(* ===== verification/Calls.v ===== *)
(** Functions in the tree-walking interpreter: [Environment], [call_function],
    closures, interpolated strings and structs of cpp/include/look/interpreter.h
    and cpp/src/interpreter.cpp, with the whole of [execute_statement] and
    [evaluate_expression] over shared environments.

    Interp and InterpStmt describe the part without functions over a stack of
    scopes, which is what the simulation of the engines needs; here a scope is
    an object of a store, since a closure keeps the scope it was made in.
    Modules ([use], [a::b]) and the functions of channels, threads and the process
    end in [Outside]: they are not translated. There is no web context, and no
    function was given to [register_builtin]. The locations and the stack of calls of
    error messages are not kept. *)

From S2P Require Import Prelude CNum Lexer Value Ast Parser Interp.
#[local] Open Scope Z_scope.

Module Calls.
Import CNum Value Ast.

(** * State *)

(** An [Environment], [parent_] being [None] for the globals. *)
Record Cell := MkCell { vals : gmap (list ascii) Value; parent : option positive; boundary : bool }.

(** [LookFunction] *)
Record LookFunction := MkFn {
  fn_name : bytes; parameters_ : list bytes; variadic : bool; fn_body : list Statement;
  closure_ : positive; defaults_ : list (option Expression) }.

(** The environments with the next free name, [current_], the arrays, the
    functions, the output, [current_iota_], [call_depth_] and [struct_defs_]. *)
Record CS := MkCS {
  envs : gmap positive Cell; next_env : positive; cur : positive; arrays : heap;
  funs : gmap loc LookFunction; output : bytes; iota_ : Z; call_depth : Z;
  structs : gmap (list ascii) (list (bytes * option Value)) }.
Ltac keeps := repeat lazymatch goal with
  | |- keeps (match ?x with _ => _ end) => destruct x
  | |- keeps (let _ := _ in _) => cbv zeta
  | |- keeps (cbind get_state _) => apply keeps_state; intros ?
  | |- keeps (cbind _ _) => apply keeps_bind; [|intros ?]
  | |- keeps (catch _ _) => apply keeps_catch; [|intros ?]
  | |- keeps (cret _) => apply keeps_ret
  | |- keeps (raise _) => apply keeps_raise
  | |- keeps (throw_ _) => apply keeps_throw
  | |- keeps (modify _) => apply keeps_modify; done
  | |- keeps (fun _ => None) => apply keeps_none
  | |- _ => solve [auto with frame nocore]
  end.
#[local] Hint Resolve ev_keeps ex_keeps keeps_outside keeps_with_heap keeps_lift keeps_alloc keeps_truthy keeps_get_var
  keeps_define keeps_assign keeps_evs keeps_stmts keeps_scoped keeps_for_scope : frame.

Lemma keeps_str v : keeps (str L depth v).
Proof. apply keeps_lift. Qed.
#[local] Hint Resolve keeps_str : frame.
Lemma keeps_join sep vs first acc : keeps (join L depth sep first vs acc).
Proof. induction vs as [|v vs IH] in first, acc |- *; cbn; keeps. Qed.
Lemma keeps_arg args k : keeps (arg ev args k).
Proof. unfold arg. destruct (args !! k); [apply ev_keeps|done]. Qed.
Lemma keeps_elements l : keeps (elements l).
Proof. intros s W F. by apply same_scopes_kept. Qed.
Lemma keeps_store l vec : keeps (store l vec).
Proof. by apply keeps_modify. Qed.
Lemma keeps_count v : keeps (look_count v).
Proof. intros s W F. by apply same_scopes_kept. Qed.
#[local] Hint Resolve keeps_join keeps_arg keeps_elements keeps_store keeps_count : frame.
Lemma keeps_builtin name args m : builtin_call L depth ev name args = Some m -> keeps m.
Proof.
  unfold builtin_call. cbv zeta.
  repeat (destruct (existsb _ _); [intros [= <-];
    unfold count_call, push_call, pop_call, join_call, exit_call, res1, text1, pick; keeps|]). done.
Qed.
Lemma keeps_call callee args : keeps (eval_call L depth ev ex callee args).
Proof.
  unfold eval_call. destruct callee; try apply keeps_outside;
    (destruct (builtin_call _ _ _ _ _) as [m|] eqn:Hm; [by apply (keeps_builtin _ _ _ Hm)|]);
    (destruct (own_function _); [apply keeps_outside|]);
    (apply keeps_bind; [done|]; intros []; first [apply keeps_throw | apply keeps_outside | apply keeps_apply]).
Qed.

(** ** Closures *)

Lemma captures_ext id names : forall s, well_formed s -> ~ K id ->
  exists s', captures_ id names s = Some (Val tt s') /\ ext s s' /\ cur s' = cur s.
Proof.
  induction names as [|x names IH]; intros s W HK; [by eexists; split; [|split; [apply ext_refl|]]|].
  cbn [captures_]. assert (Hx : exists v, capture id x s = Some (Val tt (define_in id x v s))).
  { unfold capture, catch, cbind, get_var. destruct (find_var _ _ _ _); by eexists. }
  destruct Hx as [v Hx]. unfold cbind. rewrite Hx.
  assert (E : ext s (define_in id x v s)) by by apply ext_define.
  destruct (IH _ (ext_wf _ _ E) HK) as (s' & -> & E' & Hc). exists s'. split; [done|]. split; [by eapply ext_trans|done].
Qed.
Lemma kept_new_function f s : well_formed s -> free (cur s) s -> (closure_ f < next_env s)%positive ->
  ends (kept s) (alloc_fn f s).
Proof.
  intros W F Hf. cbn. split; [|done]. constructor; try done. destruct W. constructor; try done.
  intros l g. cbn. rewrite lookup_insert_Some. intros [[_ <-]|[_ H]]; [done|eauto].
Qed.
Lemma keeps_function ps ds caps va body : keeps (function_value ps ds caps va body).
Proof.
  intros s W F. unfold function_value, get_state. unfold cbind at 1.
  destruct caps as [|c0 caps]; [apply (kept_new_function _ s W F), (proj1 F)|].
  set (caps0 := c0 :: caps). unfold cbind at 1 2. cbn [new_env]. set (s1 := with_scope globals false ∅ s).
  change (MkCS _ _ _ _ _ _ _ _ _) with s1.
  assert (E1 : ext s s1) by (apply ext_scope; [done|apply W]).
  assert (HK : ~ K (next_env s)) by (intros H; pose proof (proj1 (proj2 F) _ H); lia).
  destruct (captures_ext (next_env s) caps0 s1 (ext_wf _ _ E1) HK) as (s2 & Hs2 & E2 & Hc).
  unfold cbind. rewrite Hs2. cbn [cret]. assert (E : ext s s2) by by eapply ext_trans.
  eapply ends_mono; [intros s'; by apply kept_trans|]. apply kept_new_function; [apply E| |].
  - rewrite Hc. by eapply ext_free.
  - pose proof (ext_next _ _ E2). cbn in *. lia.
Qed.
----------------------------------------
Spot every line in the entries that includes the word "Record", and copy each one out.

Record Cell := MkCell { vals : gmap (list ascii) Value; parent : option positive; boundary : bool }.
Record LookFunction := MkFn {
Record CS := MkCS {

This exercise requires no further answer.